| Exercise goal |
Select all lines holding the word "with" from the entries that follow.

◇ ◇ ◇ ◇ ◇

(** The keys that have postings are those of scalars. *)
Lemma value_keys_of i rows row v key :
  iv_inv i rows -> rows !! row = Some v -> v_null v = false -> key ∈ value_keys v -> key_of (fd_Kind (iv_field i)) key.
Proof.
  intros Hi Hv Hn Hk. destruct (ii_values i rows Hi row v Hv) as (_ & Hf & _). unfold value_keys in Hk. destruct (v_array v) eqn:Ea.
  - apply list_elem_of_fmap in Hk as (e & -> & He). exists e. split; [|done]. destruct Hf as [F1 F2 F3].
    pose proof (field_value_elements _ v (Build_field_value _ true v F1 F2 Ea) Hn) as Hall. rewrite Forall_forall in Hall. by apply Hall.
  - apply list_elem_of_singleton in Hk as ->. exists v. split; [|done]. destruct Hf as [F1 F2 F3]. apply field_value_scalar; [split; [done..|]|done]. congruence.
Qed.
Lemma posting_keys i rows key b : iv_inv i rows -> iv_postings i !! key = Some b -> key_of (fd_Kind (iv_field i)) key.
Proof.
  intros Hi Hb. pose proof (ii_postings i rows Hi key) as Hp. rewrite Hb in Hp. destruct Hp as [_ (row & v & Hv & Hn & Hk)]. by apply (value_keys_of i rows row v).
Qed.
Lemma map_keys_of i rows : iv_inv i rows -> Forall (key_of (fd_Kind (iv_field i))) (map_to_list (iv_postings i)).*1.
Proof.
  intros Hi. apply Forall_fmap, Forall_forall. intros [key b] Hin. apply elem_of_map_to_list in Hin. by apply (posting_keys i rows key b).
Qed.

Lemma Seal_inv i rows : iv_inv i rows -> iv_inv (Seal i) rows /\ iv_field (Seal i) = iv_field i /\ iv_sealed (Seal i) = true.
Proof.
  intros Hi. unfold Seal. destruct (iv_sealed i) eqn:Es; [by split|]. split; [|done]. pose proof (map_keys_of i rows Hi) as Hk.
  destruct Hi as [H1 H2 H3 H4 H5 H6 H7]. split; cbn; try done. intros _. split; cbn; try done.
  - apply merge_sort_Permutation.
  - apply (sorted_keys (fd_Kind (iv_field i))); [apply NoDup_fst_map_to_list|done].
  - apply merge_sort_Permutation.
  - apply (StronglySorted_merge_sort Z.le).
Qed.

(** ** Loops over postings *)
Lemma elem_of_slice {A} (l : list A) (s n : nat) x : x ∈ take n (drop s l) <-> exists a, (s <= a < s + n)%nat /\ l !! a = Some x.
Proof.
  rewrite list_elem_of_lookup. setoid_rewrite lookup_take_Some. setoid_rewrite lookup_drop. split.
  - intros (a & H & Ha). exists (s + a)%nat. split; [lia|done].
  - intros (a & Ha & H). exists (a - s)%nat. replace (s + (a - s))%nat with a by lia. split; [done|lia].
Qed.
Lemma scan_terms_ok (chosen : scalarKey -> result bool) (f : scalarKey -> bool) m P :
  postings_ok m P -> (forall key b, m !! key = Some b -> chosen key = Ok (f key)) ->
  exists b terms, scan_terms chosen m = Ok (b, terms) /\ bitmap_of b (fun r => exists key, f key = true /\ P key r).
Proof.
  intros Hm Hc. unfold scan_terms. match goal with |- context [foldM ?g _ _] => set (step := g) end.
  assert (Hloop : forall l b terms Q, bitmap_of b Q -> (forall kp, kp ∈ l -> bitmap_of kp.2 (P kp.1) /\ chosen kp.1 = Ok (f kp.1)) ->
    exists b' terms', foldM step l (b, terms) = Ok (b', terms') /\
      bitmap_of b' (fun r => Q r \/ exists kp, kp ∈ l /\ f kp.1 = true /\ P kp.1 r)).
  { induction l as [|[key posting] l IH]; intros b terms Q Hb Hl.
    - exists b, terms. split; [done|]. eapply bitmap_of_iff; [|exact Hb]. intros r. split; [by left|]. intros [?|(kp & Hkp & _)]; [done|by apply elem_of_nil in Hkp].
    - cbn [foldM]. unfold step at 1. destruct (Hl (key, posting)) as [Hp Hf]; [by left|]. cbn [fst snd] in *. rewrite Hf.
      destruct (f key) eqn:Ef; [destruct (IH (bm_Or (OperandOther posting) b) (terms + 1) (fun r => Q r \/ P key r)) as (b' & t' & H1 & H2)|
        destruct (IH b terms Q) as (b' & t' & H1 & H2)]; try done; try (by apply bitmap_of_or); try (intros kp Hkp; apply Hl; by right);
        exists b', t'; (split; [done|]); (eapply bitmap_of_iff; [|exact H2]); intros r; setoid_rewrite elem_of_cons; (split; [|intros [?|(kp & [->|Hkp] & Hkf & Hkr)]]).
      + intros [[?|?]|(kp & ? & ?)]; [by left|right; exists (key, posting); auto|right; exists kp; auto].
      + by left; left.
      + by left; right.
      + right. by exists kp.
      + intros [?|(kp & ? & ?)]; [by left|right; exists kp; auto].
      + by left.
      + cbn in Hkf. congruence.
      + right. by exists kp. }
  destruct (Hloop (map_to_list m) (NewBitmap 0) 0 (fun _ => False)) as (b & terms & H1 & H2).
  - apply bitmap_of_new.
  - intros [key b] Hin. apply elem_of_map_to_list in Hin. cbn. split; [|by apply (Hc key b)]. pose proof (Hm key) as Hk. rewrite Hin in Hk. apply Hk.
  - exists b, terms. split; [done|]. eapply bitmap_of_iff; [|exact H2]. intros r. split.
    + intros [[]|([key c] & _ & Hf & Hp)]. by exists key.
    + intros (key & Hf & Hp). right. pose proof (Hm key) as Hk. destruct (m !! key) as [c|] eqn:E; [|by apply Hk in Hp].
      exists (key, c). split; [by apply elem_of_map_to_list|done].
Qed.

◇ ◇ ◇ ◇ ◇

| Result of the task |
  - intros (a & Ha & H). exists (a - s)%nat. replace (s + (a - s))%nat with a by lia. split; [done|lia].
  intros Hm Hc. unfold scan_terms. match goal with |- context [foldM ?g _ _] => set (step := g) end.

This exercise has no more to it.